Box is a fictional character but “The Final Insult” is not a fictional film, or not entirely one, a hybrid between fiction and documentary. Occasionally it’s difficult to tell where one begins and one ends, like a multilingual troubadour whose scenes with people on the street feel conspicuously staged, feeling too much like possible sleight of cinematic hand rather than a challenging of our perspective. A woman by the side of the road, however, wearing a t-shirt bearing the image of a different Depression, Betty Boop, comes across genuine and hard to shake. “Will you help me?” she asks to the camera. Eleven years earlier, John Carpenter filmed scenes on L.A.’s real skid row for his “They Live” and the film’s pivotal moment involved a brawl over whether to put on a pair of sunglasses, a symbolic means to see the truth of an unjust social order. In “The Final Insult”, Burnett’s camera is the sunglasses. By including real homeless, Burnett is not letting us off the hook, not allowing us to simply write this off as a fantasy that is far, far away but an urgent matter that is right in our face.


If there is a story in “The Final Insult”, it involves Box trying to track down his brother Reggie in order to give him his diagnosis of HIV positive, a quiet nod to how two epidemics often went/go hand in hand. The scene, though, in which Box finally confronts his brother is not really a confrontation at all, a weirdly effective blending of comedy and horror as Box is made to scale a highway buttress at a 45 degree angle to find Reggie where he lives beneath an overpass. As Box makes the ascent and then the descent, traffic roars by below, not simply adding to the danger but alluding to how persistent outside noise is the soundtrack of homelessness. Box’s quest is all for naught, Reggie telling him off by telling him he’s going to die either way, content to be left alone, eerily echoing another scene where Box’s car sputters to a stop in an affluent neighborhood and pointedly no one comes out to help, as if they are all hiding inside.

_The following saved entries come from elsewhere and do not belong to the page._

Lemma exec_finally_good a s0 s now i tp pending :
  Good a s0 s → (∀ e, pending = Some e → expected e a) →
  Good a s0 (exec_finally taskId now i tp pending s).
Proof.
  intros H He. unfold exec_finally. destruct tp as [p|].
  - apply good_set_wrapper; [good|]. intros e [= ->]. by apply He.
  - destruct pending as [e|]; [apply wrapper_catch_good; auto|good].
Qed.

Lemma exec_throw_good a s0 s now i e tp :
  Good a s0 s → expected e a → Good a s0 (exec_throw taskId now i e tp s).
Proof.
  intros H He. unfold exec_throw. apply exec_finally_good.
  - destruct e as [m|m]; [apply expected_abort in He|]; repeat case_match; good.
  - by intros ? [= <-].
Qed.

Lemma run_command_good a s0 s now i tool tp pty :
  Good a s0 s → Good a s0 (run_command taskId now i tool tp pty s).
Proof. intros H. unfold run_command. cbv zeta. good. Qed.

Lemma after_tool_good a s0 s now i tc sp tool :
  Good a s0 s → Good a s0 (after_tool taskId now i tc sp tool s).
Proof. intros H. unfold after_tool. cbv zeta. good. Qed.

Ltac leave_good :=
  lazymatch goal with
  | |- Good _ _ (wrapper_catch _ _ _ _ _) =>
      apply wrapper_catch_good;
      [good|first [by left|by right|assumption]]
  | |- Good _ _ (exec_throw _ _ _ _ _ _) =>
      apply exec_throw_good;
      [good|first [by left|by right|assumption]]
  | |- Good _ _ (exec_finally _ _ _ _ _ _) =>
      apply exec_finally_good; [good|by intros ? [=]]
  | |- Good _ _ (run_command _ _ _ _ _ _ _) => apply run_command_good; good
  | |- Good _ _ (after_tool _ _ _ _ _ _ _) => apply after_tool_good; good
  | |- _ => good
  end.

Lemma choose_scp_good a s0 s now i tc sp sc :
  Good a s0 s → Good a s0 (choose_scp taskId now i tc sp sc s).
Proof. intros H. unfold choose_scp. destruct sc; leave_good. Qed.

Lemma select_tool_good a s0 s now i tc sp rs sc :
  Good a s0 s → Good a s0 (select_tool taskId now i tc sp rs sc s).
Proof.
  intros H. unfold select_tool.
  repeat case_match; first [by apply choose_scp_good|leave_good].
Qed.

Lemma after_target_probe_good a s0 s now i tc sp sc rt :
  Good a s0 s → Good a s0 (after_target_probe taskId now i tc sp sc rt s).
Proof.
  intros H. unfold after_target_probe.
  repeat case_match; first [by apply choose_scp_good|leave_good].
Qed.

Lemma enter_execute_good a s0 s now i tc :
  Good a s0 s → Good a s0 (enter_execute taskId now i tc s).
Proof. intros H. unfold enter_execute. good. Qed.

Lemma broker_credentials_good a s0 s now i tc sp tool rand :
  Good a s0 s → Good a s0 (broker_credentials taskId now i tc sp tool rand s).
Proof. intros H. unfold broker_credentials. repeat case_match; leave_good. Qed.

Lemma after_upload_good a s0 s now i tc sp tool p :
  Good a s0 s → Good a s0 (after_upload taskId signal now i tc sp tool p s).
Proof.
  intros H. unfold after_upload. cbv zeta.
  pose proof (good_add_log _ _ _ (OpKeyUploaded i p) H) as H1.
  destruct (is_aborted signal (add_log (OpKeyUploaded i p) s)) eqn:Ha.
  - assert (a = true) by (by rewrite <- (gd_aborted _ _ _ H1)).
    leave_good.
  - repeat case_match; leave_good.
Qed.

Lemma start_wrapper_good a s0 s now i :
  Good a s0 s → Good a s0 (start_wrapper taskId signal now i s).
Proof.
  intros H. unfold start_wrapper.
  destruct (is_aborted signal s) eqn:Ha.
  - assert (a = true) by (by rewrite <- (gd_aborted _ _ _ H)). good.
  - repeat case_match; good.
Qed.

Lemma good_frame a s0 s s' :
  Good a s0 s → subs s' = subs s → signals (svc s') = signals (svc s) →
  wrappers s' = wrappers s → Good a s0 s'.
Proof.
  intros [Hnd Ha Hk Hp] Hs Hsig Hw. constructor.
  - by rewrite Hs.
  - by rewrite (is_aborted_signals signal _ _ Hsig).
  - destruct Hk as [?|Hk]; [by left|right]. unfold Kept, statuses. by rewrite Hs.
  - unfold pending_ok. by rewrite Hw.
Qed.

Lemma launch_loop_good a s0 now fuel s :
  Good a s0 s → Good a s0 (launch_loop taskId signal now fuel s).
Proof.
  revert s. induction fuel as [|fuel IH]; intros s H; simpl; [done|].
  repeat case_match; try done; apply IH;
    first [by apply start_wrapper_good; eapply good_same|by eapply good_same].
Qed.

Lemma launchNext_good a s0 now s :
  Good a s0 s → Good a s0 (launchNextSubTaskIfPossible taskId signal now s).
Proof.
  intros H. unfold launchNextSubTaskIfPossible. cbv zeta.
  pose proof (launch_loop_good a s0 now
                (totalSubTasks (sched s) - currentSubTaskIndex (sched s)) s H)
    as H1.
  repeat case_match;
    first [done|by eapply good_same; [exact H1|..]
          |by eapply good_same; [exact H|..]].
Qed.

Lemma good_delete_wrapper a s0 s i :
  Good a s0 s → Good a s0 (with_sched finished_sched (with_wrappers (delete i) s)).
Proof.
  intros [Hnd Ha Hk Hp]. constructor; try done.
  intros j e. frame_simpl. destruct (decide (j = i)) as [->|Hne].
  - by rewrite lookup_delete_eq.
  - rewrite lookup_delete_ne by done. apply Hp.
Qed.

Lemma wrapper_finally_good a s0 now i s :
  Good a s0 s → Good a s0 (wrapper_finally taskId signal now i s).
Proof.
  intros H. unfold wrapper_finally. cbv zeta.
  pose proof (good_delete_wrapper a s0 s i H) as H1.
  pose proof (launchNext_good a s0 now _ H1) as H2.
  repeat case_match;
    first [done|by eapply good_same; [exact H1|..]].
Qed.

Lemma cancel_before_good a s0 now l s :
  a = true → Good a s0 s →
  Good a s0 (foldl (cancel_before_execution taskId now) s l).
Proof.
  intros Ha. revert s. induction l as [|i l IH]; intros s H; [done|]. simpl.
  apply IH. unfold cancel_before_execution. repeat case_match; good.
Qed.

Lemma start_scheduler_good a s0 now s :
  Good a s0 s → Good a s0 (start_scheduler taskId signal now s).
Proof.
  intros H. unfold start_scheduler.
  destruct (the_task taskId s) as [task|]; [|done]. cbv zeta.
  set (s1 := with_sched _ (set_phase PScheduling s)).
  assert (H1 : Good a s0 s1) by (by eapply good_same).
  case_decide; [by eapply good_same|].
  destruct (is_aborted signal s1) eqn:Ha.
  - assert (a = true) by (by rewrite <- (gd_aborted _ _ _ H1)).
    eapply good_same;
      [apply (cancel_before_good a s0 now
                (seq 0 (length (Task.subTasks task))) s1); done|done..].
  - by apply launchNext_good.
Qed.

Lemma finish_processing_good a s0 now e s :
  Good a s0 s → Good a s0 (finish_processing taskId now e s).
Proof.
  intros H.
  destruct (finish_processing_frame taskId now e s) as (F1 & F2 & F3 & _).
  by eapply good_frame.
Qed.

Ltac split_step H :=
  cbv zeta in H;
  repeat lazymatch type of H with
         | match ?x with _ => _ end = _ => destruct x eqn:?; try discriminate H
         end;
  apply (inj Some) in H; subst.

Ltac leave_execute_good :=
  lazymatch goal with
  | |- Good _ _ (enter_execute _ _ _ _ _) => apply enter_execute_good; good
  | |- Good _ _ (select_tool _ _ _ _ _ _ _ _) => apply select_tool_good; good
  | |- Good _ _ (after_target_probe _ _ _ _ _ _ _ _) =>
      apply after_target_probe_good; good
  | |- Good _ _ (broker_credentials _ _ _ _ _ _ _ _) =>
      apply broker_credentials_good; good
  | |- Good _ _ (after_upload _ _ _ _ _ _ _ _ _) => apply after_upload_good; good
  | |- Good _ _ (finish_processing _ _ _ _) => apply finish_processing_good; good
  | |- Good _ _ (start_scheduler _ _ _ _) => apply start_scheduler_good; good
  | |- Good _ _ (wrapper_finally _ _ _ _ _) => apply wrapper_finally_good; good
  | |- Good _ _ (set_phase _ (set_sourceSshClient _ _)) =>
      eapply good_same; [eassumption|done..]
  | |- _ => leave_good
  end.

(** Every event but a cancellation is such a piece of code. *)
Lemma step_good now ev s s' :
  NoDup (ids s) → pending_ok (is_aborted signal s) s →
  (∀ uid, ev ≠ EvCancel uid) →
  step taskId signal now ev s = Some s' →
  Good (is_aborted signal s) s s'.
Proof.
  intros Hnd Hp Hev Hstep.
  pose proof (good_start s Hnd Hp) as H0.
  remember (is_aborted signal s) as a eqn:Ha.
  destruct ev; try (by destruct (Hev userId));
    unfold step in Hstep; fold (is_aborted signal s) in Hstep;
    rewrite <- ?Ha in Hstep; split_step Hstep;
    try match goal with
        | Hw : wrappers _ !! _ = Some (WDelete (Some _)) |- _ =>
            pose proof (Hp _ _ Hw)
        end;
    leave_execute_good.
Qed.

Lemma svc_op_controllers_some v v' t sig :
  svc_op v v' → taskAbortControllers v' !! t = Some sig →
  taskAbortControllers v !! t = Some sig.
Proof.
  destruct 1 as [now t' sid new p m v|now t' new v|now t' v|sig' v
                |t' task j st u v Ht Hj|t' v]; try done.
  - by destruct (updateSubTaskStatus_signals now t' sid new p m v) as [_ ->].
  - by destruct (direct_signals now t' new v) as [_ ->].
  - unfold finalizeOverallTaskStatus.
    destruct (transferTasks v !! t'); [|done].
    by destruct (rollup_signals now t' v) as [_ ->].
  - simpl. destruct (decide (t' = t)) as [->|Hne].
    + by rewrite lookup_delete_eq.
    + by rewrite lookup_delete_ne.
Qed.

Lemma reach_controllers_some v v' t sig :
  reach v v' → taskAbortControllers v' !! t = Some sig →
  taskAbortControllers v !! t = Some sig.
Proof.
  induction 1 as [|v1 v2 v3 H _ IH]; [done|].
  intros Hs. eapply svc_op_controllers_some; [exact H|]. by apply IH.
Qed.

(** What holds of the scheduler's variables and of the statuses as long as
    the signal is not aborted. *)
Record Clean (s : Proc) : Prop := mkClean {
  cl_pending : pending_ok (is_aborted signal s) s;
  cl_ctl :
    ∀ sig, taskAbortControllers (svc s) !! taskId = Some sig →
           sig = signal ∧ signal < length (signals (svc s));
  cl_cancelled :
    is_aborted signal s = false →
    ∀ j x, sts s !! j = Some x → x ≠ SubTask.cancelled;
  cl_launched :
    is_aborted signal s = false →
    ∀ j x, j < currentSubTaskIndex (sched s) → sts s !! j = Some x →
           x ≠ SubTask.queued;
  cl_index : currentSubTaskIndex (sched s) ≤ totalSubTasks (sched s);
  cl_resolved :
    is_aborted signal s = false → allTasksCompleted (sched s) = Resolved →
    currentSubTaskIndex (sched s) = totalSubTasks (sched s) ∧ wrappers s = ∅
}.

Lemma written_not_cancelled x : written x = true → x ≠ SubTask.cancelled.
Proof. by destruct x. Qed.

Lemma written_not_queued x : written x = true → x ≠ SubTask.queued.
Proof. by destruct x. Qed.

(** The part of [Clean] that follows from [Good]. *)
Lemma clean_intro s s' :
  Clean s → Good (is_aborted signal s) s s' → reach (svc s) (svc s') →
  (is_aborted signal s' = false →
   ∀ j x, j < currentSubTaskIndex (sched s') → sts s' !! j = Some x →
          x ≠ SubTask.queued) →
  currentSubTaskIndex (sched s') ≤ totalSubTasks (sched s') →
  (is_aborted signal s' = false → allTasksCompleted (sched s') = Resolved →
   currentSubTaskIndex (sched s') = totalSubTasks (sched s')
   ∧ wrappers s' = ∅) →
  Clean s'.
Proof.
  intros [C1 C2 C3 C4 C5 C6] [Hnd Ha Hk Hp] Hr L1 L2 L3.
  constructor; try done.
  - by rewrite Ha.
  - intros sig Hs. apply (reach_controllers_some _ _ _ _ Hr) in Hs.
    destruct (C2 sig Hs) as [-> Hlt]. split; [done|].
    by rewrite (proj1 (reach_signals _ _ signal Hr)).
  - intros Hna j x Hx. rewrite Ha in Hna.
    destruct Hk as [Hk|Hk]; [congruence|].
    destruct (Hk j x Hx) as [Hx0|Hw]; [by eapply C3|by apply written_not_cancelled].
Qed.

Lemma kept_launched s s' :
  Clean s → Good (is_aborted signal s) s s' →
  currentSubTaskIndex (sched s') = currentSubTaskIndex (sched s) →
  is_aborted signal s' = false →
  ∀ j x, j < currentSubTaskIndex (sched s') → sts s' !! j = Some x →
         x ≠ SubTask.queued.
Proof.
  intros [C1 C2 C3 C4 C5 C6] [Hnd Ha Hk Hp] Hi Hna j x Hj Hx.
  rewrite Ha in Hna. destruct Hk as [Hk|Hk]; [congruence|].
  rewrite Hi in Hj.
  destruct (Hk j x Hx) as [Hx0|Hw]; [by eapply C4|by apply written_not_queued].
Qed.

(** An event that leaves the scheduler's variables alone. *)
Lemma clean_same_sched s s' :
  Clean s → Good (is_aborted signal s) s s' → reach (svc s) (svc s') →
  sched s' = sched s → (wrappers s = ∅ → wrappers s' = ∅) →
  Clean s'.
Proof.
  intros HC HG Hr Hs Hw. pose proof HC as [C1 C2 C3 C4 C5 C6].
  apply (clean_intro s s'); try done.
  - apply (kept_launched s s'); [done|done|by rewrite Hs].
  - by rewrite Hs.
  - intros Hna. rewrite Hs. intros Hres.
    rewrite (gd_aborted _ _ _ HG) in Hna.
    destruct (C6 Hna Hres) as [? ?]. auto.
Qed.

Lemma cancel_rejected now uid v :
  (cancelTransferTask now taskId uid v).1 = false →
  (cancelTransferTask now taskId uid v).2 = v.
Proof.
  rewrite cancelTransferTask_unfold.
  destruct (transferTasks v !! taskId) as [task|]; [|done].
  case_decide; [done|].
  by destruct (taskAbortControllers v !! taskId).
Qed.

Lemma cancel_event_resolved now uid s :
  allTasksCompleted (sched (cancel_event taskId signal now uid s)) = Resolved →
  allTasksCompleted (sched s) = Resolved.
Proof.
  unfold cancel_event. cbv zeta.
  repeat case_match; frame_simpl; try done;
    by destruct (allTasksCompleted (sched s)).
Qed.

It suggests a world in which we are all on our own, one which Box fights back against as the movie closes, gathering a few people and preaching collective action. All that comes to, though, is a few young men from off to the side violently rushing Box. The scene feels staged, as does an earlier moment in which Box is the victim of sudden violence, though no less effective. If Burnett has been fuzzing reality throughout “The Final Insult”, here he departs it completely as Box is sent rolling down a hill in a shopping cart, cutting to a nighttime scene where characters hold candles above the cart where he still lies, seeming to mourn him, evoking a strange twist on a funeral pyre, like Box has been sacrificed for no damn reason at all.